→ **Work instructions**: The lines to reproduce run from the first one below to the line containing "cbn [next_fault h_faults h_disk]. destruct (bool_decide", both included. Reproduce them exactly and nothing else.

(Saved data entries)

■ ■ ■ ■ ■ ■ ■

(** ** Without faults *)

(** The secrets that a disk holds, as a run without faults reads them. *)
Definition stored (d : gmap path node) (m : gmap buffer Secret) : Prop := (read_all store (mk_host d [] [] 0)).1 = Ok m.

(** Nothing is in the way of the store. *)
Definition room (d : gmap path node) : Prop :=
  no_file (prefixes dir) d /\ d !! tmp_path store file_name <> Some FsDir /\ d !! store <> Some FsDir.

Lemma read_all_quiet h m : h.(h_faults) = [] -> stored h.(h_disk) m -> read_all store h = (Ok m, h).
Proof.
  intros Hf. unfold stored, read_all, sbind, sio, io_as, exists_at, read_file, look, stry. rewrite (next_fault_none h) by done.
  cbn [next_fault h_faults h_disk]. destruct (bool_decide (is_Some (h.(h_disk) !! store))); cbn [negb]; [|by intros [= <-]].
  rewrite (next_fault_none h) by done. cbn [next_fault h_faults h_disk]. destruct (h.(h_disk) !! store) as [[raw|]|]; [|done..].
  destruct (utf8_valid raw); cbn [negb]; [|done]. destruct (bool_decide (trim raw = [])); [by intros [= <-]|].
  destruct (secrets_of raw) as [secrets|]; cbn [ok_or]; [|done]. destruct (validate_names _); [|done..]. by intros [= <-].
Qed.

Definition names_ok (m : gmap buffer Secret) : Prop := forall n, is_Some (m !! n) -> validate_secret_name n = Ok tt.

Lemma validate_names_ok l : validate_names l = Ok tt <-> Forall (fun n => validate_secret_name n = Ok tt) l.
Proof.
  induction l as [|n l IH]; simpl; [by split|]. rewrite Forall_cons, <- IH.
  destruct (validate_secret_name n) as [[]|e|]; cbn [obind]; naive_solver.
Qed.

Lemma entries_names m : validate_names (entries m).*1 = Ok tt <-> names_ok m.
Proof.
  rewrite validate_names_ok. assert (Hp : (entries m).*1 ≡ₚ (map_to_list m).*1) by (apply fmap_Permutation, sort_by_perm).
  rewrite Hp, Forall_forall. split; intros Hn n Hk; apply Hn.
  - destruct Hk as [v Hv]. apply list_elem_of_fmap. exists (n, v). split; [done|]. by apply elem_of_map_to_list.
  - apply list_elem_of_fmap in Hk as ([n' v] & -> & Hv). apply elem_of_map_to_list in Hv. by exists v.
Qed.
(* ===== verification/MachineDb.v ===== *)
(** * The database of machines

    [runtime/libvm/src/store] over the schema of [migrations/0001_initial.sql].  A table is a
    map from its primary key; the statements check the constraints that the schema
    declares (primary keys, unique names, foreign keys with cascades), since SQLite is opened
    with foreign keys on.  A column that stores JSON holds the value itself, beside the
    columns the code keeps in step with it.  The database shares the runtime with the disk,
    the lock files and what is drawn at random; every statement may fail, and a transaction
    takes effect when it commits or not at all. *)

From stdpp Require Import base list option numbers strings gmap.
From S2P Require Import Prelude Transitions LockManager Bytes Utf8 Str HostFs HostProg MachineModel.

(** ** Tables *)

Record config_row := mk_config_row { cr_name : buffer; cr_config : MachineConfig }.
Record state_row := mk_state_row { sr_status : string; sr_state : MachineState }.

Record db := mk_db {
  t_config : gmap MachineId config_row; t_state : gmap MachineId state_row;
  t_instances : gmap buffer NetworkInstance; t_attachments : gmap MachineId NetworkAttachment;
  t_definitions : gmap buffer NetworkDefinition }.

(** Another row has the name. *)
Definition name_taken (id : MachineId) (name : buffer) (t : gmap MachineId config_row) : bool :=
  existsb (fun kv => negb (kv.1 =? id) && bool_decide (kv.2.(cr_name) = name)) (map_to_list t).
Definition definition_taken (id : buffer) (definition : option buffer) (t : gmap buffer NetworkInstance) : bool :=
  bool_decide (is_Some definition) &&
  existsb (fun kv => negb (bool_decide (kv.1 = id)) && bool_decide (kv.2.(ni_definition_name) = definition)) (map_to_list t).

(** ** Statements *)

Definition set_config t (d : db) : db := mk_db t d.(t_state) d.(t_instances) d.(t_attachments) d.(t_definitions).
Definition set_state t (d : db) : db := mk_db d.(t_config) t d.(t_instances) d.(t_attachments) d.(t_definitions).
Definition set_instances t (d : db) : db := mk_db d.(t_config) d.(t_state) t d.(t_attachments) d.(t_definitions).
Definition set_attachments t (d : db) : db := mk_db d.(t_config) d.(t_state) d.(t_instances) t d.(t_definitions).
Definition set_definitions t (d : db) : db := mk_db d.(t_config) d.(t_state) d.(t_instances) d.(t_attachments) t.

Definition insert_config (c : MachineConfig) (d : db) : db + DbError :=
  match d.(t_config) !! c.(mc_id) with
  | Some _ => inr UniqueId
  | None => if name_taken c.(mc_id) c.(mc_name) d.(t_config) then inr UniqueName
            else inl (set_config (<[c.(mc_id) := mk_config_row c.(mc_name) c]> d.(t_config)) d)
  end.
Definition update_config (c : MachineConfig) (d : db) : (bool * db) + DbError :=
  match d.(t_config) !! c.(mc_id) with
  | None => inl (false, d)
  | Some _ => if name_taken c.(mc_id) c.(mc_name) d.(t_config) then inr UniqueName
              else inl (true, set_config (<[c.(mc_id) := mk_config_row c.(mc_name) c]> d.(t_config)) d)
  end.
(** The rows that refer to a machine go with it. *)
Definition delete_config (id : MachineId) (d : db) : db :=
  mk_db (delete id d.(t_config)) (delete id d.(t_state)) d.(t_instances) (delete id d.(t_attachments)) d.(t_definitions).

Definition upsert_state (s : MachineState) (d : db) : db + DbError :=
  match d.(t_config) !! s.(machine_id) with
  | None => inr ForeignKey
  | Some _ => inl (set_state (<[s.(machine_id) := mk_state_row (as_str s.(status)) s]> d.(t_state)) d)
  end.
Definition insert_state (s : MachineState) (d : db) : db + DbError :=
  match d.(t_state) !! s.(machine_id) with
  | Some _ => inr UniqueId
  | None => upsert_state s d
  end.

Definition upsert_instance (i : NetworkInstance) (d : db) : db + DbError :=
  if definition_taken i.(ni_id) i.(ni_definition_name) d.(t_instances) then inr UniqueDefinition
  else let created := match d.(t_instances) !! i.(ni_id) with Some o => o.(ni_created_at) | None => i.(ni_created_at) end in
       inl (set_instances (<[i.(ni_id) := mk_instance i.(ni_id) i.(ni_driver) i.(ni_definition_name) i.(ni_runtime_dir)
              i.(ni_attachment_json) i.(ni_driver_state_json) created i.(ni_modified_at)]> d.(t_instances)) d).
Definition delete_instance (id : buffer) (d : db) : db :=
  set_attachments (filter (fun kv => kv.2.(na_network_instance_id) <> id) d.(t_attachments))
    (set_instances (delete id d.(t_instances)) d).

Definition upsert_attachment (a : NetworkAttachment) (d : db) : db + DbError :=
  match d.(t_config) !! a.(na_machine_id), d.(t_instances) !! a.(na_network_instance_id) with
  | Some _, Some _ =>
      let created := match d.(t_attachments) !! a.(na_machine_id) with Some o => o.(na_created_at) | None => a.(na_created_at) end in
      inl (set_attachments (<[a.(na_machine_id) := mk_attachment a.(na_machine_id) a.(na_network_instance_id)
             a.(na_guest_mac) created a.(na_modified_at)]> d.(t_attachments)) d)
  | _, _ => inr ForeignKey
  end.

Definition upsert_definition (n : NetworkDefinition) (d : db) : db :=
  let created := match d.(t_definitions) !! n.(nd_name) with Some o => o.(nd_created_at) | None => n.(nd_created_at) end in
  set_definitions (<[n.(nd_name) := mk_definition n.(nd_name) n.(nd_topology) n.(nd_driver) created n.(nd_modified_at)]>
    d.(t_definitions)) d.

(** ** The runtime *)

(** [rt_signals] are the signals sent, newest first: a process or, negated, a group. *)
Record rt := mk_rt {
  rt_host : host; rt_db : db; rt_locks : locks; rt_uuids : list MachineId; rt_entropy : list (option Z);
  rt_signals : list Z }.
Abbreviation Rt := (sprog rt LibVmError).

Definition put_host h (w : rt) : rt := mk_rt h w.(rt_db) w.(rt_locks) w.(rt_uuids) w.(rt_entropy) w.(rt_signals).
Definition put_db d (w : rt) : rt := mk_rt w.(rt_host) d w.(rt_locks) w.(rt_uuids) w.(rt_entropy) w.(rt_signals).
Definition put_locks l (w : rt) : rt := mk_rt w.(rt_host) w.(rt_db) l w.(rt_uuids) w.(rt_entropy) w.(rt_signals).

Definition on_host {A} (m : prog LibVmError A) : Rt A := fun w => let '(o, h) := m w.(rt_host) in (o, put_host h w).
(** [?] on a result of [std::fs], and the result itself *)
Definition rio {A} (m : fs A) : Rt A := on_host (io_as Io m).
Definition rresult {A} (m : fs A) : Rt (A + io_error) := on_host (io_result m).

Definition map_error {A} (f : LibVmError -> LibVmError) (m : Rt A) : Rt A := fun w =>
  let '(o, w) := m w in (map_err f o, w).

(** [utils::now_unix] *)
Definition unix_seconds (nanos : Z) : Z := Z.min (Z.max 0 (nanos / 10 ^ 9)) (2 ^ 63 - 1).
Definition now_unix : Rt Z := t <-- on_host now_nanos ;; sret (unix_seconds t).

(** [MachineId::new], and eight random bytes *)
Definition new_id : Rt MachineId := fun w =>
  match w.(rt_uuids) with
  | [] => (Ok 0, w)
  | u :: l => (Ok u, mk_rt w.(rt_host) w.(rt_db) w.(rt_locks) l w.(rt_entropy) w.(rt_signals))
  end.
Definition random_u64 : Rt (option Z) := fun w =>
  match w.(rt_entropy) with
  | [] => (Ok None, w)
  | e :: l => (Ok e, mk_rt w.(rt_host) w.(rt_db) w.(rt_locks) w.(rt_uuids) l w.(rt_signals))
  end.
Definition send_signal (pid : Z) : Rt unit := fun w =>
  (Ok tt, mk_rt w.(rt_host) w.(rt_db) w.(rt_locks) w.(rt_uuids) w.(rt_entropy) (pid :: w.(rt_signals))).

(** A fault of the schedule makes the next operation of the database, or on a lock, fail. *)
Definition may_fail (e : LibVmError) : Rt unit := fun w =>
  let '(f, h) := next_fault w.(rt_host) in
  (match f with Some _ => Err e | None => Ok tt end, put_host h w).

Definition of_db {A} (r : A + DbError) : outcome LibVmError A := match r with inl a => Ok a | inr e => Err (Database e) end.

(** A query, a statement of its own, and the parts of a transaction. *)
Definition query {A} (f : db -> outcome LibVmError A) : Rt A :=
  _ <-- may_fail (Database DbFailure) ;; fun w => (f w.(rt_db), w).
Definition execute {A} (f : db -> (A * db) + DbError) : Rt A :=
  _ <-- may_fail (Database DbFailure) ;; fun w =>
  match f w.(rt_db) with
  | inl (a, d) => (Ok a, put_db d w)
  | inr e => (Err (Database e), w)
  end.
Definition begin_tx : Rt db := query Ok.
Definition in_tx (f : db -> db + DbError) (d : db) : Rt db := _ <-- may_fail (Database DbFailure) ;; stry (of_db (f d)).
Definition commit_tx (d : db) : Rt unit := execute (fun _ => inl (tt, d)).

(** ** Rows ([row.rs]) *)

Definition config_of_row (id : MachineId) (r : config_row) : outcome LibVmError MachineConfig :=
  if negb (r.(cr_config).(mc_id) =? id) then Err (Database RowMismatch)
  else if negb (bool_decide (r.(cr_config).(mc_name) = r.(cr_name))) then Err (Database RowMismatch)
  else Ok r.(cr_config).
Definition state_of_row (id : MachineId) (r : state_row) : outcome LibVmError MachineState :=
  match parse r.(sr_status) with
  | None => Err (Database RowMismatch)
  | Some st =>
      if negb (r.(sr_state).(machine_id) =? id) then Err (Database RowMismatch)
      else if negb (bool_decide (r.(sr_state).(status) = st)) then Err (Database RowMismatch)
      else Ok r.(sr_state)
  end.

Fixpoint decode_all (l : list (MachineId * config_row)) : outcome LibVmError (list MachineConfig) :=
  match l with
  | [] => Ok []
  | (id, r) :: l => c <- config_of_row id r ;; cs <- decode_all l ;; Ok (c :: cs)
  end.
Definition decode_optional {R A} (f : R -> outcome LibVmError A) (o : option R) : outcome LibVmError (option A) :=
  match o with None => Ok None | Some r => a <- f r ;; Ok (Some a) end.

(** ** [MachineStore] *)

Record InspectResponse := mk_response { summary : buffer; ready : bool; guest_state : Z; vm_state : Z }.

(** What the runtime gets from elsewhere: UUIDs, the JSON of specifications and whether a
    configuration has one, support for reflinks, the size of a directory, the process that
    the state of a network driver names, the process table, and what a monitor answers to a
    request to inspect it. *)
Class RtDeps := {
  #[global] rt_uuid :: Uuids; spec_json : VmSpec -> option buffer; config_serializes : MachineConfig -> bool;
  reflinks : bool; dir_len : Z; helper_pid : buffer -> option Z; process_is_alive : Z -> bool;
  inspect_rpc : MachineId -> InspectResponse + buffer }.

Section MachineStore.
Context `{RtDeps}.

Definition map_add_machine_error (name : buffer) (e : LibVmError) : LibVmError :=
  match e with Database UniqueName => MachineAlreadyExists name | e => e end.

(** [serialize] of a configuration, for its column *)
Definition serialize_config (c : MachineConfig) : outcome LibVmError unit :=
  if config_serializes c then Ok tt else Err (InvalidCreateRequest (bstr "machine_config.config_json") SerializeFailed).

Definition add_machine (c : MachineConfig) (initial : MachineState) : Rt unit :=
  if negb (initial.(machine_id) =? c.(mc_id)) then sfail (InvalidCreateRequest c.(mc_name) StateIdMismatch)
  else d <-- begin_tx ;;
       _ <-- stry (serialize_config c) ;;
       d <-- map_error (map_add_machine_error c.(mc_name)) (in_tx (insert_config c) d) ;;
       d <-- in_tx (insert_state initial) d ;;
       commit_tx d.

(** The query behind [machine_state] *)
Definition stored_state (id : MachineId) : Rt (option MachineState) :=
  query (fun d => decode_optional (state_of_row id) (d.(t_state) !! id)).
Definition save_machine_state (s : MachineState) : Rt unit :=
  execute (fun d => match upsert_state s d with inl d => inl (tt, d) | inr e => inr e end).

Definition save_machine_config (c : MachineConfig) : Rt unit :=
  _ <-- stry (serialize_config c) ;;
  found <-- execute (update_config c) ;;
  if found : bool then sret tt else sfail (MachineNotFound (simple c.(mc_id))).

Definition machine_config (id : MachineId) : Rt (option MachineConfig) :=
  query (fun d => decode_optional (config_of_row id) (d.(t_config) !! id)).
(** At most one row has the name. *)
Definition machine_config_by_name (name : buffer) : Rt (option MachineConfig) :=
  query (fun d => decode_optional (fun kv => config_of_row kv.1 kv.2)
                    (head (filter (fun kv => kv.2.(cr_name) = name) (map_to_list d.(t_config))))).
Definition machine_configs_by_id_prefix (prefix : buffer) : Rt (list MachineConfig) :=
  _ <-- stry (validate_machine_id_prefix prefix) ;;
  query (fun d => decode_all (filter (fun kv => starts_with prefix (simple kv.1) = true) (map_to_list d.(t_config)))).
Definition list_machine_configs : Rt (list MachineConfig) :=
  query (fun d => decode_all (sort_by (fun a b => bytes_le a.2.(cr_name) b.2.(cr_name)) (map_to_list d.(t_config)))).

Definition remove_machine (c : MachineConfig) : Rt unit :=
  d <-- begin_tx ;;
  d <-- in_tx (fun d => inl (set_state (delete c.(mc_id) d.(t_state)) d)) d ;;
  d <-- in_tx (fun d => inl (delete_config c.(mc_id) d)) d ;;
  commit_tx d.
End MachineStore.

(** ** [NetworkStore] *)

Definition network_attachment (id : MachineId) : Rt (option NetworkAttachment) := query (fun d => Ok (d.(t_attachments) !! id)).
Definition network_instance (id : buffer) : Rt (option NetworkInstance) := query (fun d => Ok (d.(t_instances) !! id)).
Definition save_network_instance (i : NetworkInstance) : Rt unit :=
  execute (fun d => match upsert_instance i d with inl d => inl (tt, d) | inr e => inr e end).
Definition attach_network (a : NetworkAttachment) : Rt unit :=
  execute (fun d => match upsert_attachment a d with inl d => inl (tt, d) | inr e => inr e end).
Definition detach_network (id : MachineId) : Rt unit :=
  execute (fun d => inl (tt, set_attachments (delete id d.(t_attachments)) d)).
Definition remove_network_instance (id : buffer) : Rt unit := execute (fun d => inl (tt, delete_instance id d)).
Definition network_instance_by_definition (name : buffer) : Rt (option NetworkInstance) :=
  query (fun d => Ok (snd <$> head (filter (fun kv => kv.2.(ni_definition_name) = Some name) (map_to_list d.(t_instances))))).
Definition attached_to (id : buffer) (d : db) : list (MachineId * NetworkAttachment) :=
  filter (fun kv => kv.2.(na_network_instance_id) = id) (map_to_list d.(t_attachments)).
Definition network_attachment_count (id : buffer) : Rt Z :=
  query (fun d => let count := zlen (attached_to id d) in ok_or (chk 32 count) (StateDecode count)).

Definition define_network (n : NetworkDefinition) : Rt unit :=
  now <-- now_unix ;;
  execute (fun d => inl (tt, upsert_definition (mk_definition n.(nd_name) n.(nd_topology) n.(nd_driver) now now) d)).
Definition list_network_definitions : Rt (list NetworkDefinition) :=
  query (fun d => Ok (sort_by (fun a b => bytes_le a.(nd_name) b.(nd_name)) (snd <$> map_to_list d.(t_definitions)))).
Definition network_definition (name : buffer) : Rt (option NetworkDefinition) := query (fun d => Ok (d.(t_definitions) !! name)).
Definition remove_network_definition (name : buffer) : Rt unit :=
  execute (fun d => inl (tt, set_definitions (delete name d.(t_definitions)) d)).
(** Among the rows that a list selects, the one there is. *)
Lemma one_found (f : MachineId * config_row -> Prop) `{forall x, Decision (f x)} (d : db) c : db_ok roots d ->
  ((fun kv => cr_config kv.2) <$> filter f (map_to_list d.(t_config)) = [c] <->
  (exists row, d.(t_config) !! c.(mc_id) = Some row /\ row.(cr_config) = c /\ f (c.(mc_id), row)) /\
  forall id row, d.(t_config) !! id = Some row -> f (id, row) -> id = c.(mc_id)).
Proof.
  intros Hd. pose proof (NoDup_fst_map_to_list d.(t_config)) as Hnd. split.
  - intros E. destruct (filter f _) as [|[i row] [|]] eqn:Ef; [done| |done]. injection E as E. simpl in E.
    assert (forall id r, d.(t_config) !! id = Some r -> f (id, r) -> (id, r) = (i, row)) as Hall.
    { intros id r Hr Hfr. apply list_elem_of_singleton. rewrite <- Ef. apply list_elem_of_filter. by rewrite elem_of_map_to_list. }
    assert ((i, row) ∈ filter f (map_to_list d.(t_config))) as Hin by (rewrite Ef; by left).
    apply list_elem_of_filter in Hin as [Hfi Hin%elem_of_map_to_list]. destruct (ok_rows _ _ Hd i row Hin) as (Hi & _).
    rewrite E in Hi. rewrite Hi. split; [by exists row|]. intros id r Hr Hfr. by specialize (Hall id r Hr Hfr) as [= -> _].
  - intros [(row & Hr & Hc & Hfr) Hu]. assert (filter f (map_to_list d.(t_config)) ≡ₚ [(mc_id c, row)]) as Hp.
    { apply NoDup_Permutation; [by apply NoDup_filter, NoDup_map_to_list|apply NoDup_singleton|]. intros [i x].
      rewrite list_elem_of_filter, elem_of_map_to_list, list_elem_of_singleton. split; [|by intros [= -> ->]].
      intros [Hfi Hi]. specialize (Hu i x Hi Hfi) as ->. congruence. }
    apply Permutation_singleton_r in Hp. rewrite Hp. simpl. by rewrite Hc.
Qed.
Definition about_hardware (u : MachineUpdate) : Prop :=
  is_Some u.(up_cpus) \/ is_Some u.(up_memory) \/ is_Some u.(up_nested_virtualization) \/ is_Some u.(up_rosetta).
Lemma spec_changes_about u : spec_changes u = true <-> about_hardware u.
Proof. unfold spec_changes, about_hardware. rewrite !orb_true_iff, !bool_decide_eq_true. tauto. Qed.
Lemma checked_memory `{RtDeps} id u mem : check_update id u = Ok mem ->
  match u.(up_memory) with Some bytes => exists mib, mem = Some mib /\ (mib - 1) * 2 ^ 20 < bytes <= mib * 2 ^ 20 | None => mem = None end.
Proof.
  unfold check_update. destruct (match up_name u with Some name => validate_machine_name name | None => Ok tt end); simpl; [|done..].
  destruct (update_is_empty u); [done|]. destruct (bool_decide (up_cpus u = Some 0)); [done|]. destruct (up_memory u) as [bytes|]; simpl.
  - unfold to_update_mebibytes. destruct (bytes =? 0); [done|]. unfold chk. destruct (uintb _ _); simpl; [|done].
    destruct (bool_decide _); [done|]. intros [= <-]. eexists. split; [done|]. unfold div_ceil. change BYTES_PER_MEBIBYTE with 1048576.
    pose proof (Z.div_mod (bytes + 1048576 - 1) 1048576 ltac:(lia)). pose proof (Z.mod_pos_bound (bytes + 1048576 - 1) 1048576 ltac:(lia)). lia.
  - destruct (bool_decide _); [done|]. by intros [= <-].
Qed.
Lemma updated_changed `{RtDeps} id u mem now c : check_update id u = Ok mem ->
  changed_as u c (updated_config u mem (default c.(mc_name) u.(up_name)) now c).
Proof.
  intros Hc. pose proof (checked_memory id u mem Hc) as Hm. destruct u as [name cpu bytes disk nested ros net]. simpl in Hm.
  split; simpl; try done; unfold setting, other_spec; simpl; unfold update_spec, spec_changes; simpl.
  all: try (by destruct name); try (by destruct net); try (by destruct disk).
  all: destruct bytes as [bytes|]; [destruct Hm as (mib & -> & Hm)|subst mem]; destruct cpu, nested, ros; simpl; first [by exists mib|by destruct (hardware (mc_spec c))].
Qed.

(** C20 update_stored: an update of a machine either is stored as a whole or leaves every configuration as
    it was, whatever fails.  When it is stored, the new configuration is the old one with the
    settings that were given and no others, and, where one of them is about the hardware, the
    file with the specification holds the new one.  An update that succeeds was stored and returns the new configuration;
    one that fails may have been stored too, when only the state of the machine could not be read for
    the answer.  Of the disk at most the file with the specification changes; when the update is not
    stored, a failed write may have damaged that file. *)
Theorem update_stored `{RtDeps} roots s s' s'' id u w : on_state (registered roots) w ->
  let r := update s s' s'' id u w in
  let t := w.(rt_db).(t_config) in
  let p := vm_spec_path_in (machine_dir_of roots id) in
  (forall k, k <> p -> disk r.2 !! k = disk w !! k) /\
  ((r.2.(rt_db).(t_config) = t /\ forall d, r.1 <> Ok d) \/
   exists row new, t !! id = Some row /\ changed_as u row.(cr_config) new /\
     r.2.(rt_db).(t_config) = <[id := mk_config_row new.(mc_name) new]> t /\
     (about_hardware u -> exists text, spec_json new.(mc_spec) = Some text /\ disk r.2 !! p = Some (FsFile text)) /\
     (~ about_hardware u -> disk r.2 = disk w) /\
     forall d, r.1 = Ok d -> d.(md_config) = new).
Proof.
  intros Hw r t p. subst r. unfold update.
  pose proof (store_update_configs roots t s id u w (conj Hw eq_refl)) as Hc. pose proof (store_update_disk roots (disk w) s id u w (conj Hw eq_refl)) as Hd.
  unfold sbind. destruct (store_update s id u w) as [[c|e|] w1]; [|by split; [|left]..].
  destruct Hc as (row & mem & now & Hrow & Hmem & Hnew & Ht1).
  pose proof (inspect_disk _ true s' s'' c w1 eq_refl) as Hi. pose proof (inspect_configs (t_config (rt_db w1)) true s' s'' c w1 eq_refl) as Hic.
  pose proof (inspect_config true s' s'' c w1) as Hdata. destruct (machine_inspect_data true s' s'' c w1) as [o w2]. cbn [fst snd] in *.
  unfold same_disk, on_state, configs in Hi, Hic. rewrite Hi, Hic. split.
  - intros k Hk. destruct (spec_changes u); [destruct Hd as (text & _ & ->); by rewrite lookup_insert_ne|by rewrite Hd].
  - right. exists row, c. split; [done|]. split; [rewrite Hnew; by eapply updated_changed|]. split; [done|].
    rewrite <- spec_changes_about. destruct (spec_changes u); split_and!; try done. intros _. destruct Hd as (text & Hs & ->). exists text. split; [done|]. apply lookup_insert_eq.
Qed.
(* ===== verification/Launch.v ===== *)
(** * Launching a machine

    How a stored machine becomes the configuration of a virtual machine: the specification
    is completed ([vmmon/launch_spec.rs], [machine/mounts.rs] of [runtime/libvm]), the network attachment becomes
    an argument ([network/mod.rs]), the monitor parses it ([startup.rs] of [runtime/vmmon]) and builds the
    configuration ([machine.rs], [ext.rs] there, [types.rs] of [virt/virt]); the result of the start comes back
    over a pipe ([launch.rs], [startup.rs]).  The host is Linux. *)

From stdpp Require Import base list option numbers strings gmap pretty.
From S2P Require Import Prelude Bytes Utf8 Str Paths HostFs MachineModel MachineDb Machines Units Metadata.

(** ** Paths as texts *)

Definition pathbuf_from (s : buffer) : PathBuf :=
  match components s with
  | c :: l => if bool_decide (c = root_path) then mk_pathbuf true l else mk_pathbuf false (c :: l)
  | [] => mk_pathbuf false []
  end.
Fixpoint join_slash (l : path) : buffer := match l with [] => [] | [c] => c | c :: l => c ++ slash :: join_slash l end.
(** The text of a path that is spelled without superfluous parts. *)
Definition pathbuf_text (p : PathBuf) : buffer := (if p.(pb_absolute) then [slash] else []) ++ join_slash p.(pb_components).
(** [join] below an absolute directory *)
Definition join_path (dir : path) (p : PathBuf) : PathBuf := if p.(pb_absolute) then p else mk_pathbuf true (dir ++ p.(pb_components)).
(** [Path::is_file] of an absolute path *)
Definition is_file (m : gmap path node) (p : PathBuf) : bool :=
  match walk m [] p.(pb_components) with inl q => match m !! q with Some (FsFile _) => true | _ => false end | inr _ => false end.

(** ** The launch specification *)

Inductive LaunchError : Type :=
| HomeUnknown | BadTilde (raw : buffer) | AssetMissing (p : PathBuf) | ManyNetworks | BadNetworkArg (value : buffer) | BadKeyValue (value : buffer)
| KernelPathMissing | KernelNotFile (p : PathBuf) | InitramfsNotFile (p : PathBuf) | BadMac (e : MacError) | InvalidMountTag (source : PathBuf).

■ ■ ■ ■ ■ ■ ■

→ **Solution**:
(** ** Without faults *)

(** The secrets that a disk holds, as a run without faults reads them. *)
Definition stored (d : gmap path node) (m : gmap buffer Secret) : Prop := (read_all store (mk_host d [] [] 0)).1 = Ok m.

(** Nothing is in the way of the store. *)
Definition room (d : gmap path node) : Prop :=
  no_file (prefixes dir) d /\ d !! tmp_path store file_name <> Some FsDir /\ d !! store <> Some FsDir.

Lemma read_all_quiet h m : h.(h_faults) = [] -> stored h.(h_disk) m -> read_all store h = (Ok m, h).
Proof.
  intros Hf. unfold stored, read_all, sbind, sio, io_as, exists_at, read_file, look, stry. rewrite (next_fault_none h) by done.
  cbn [next_fault h_faults h_disk]. destruct (bool_decide (is_Some (h.(h_disk) !! store))); cbn [negb]; [|by intros [= <-]].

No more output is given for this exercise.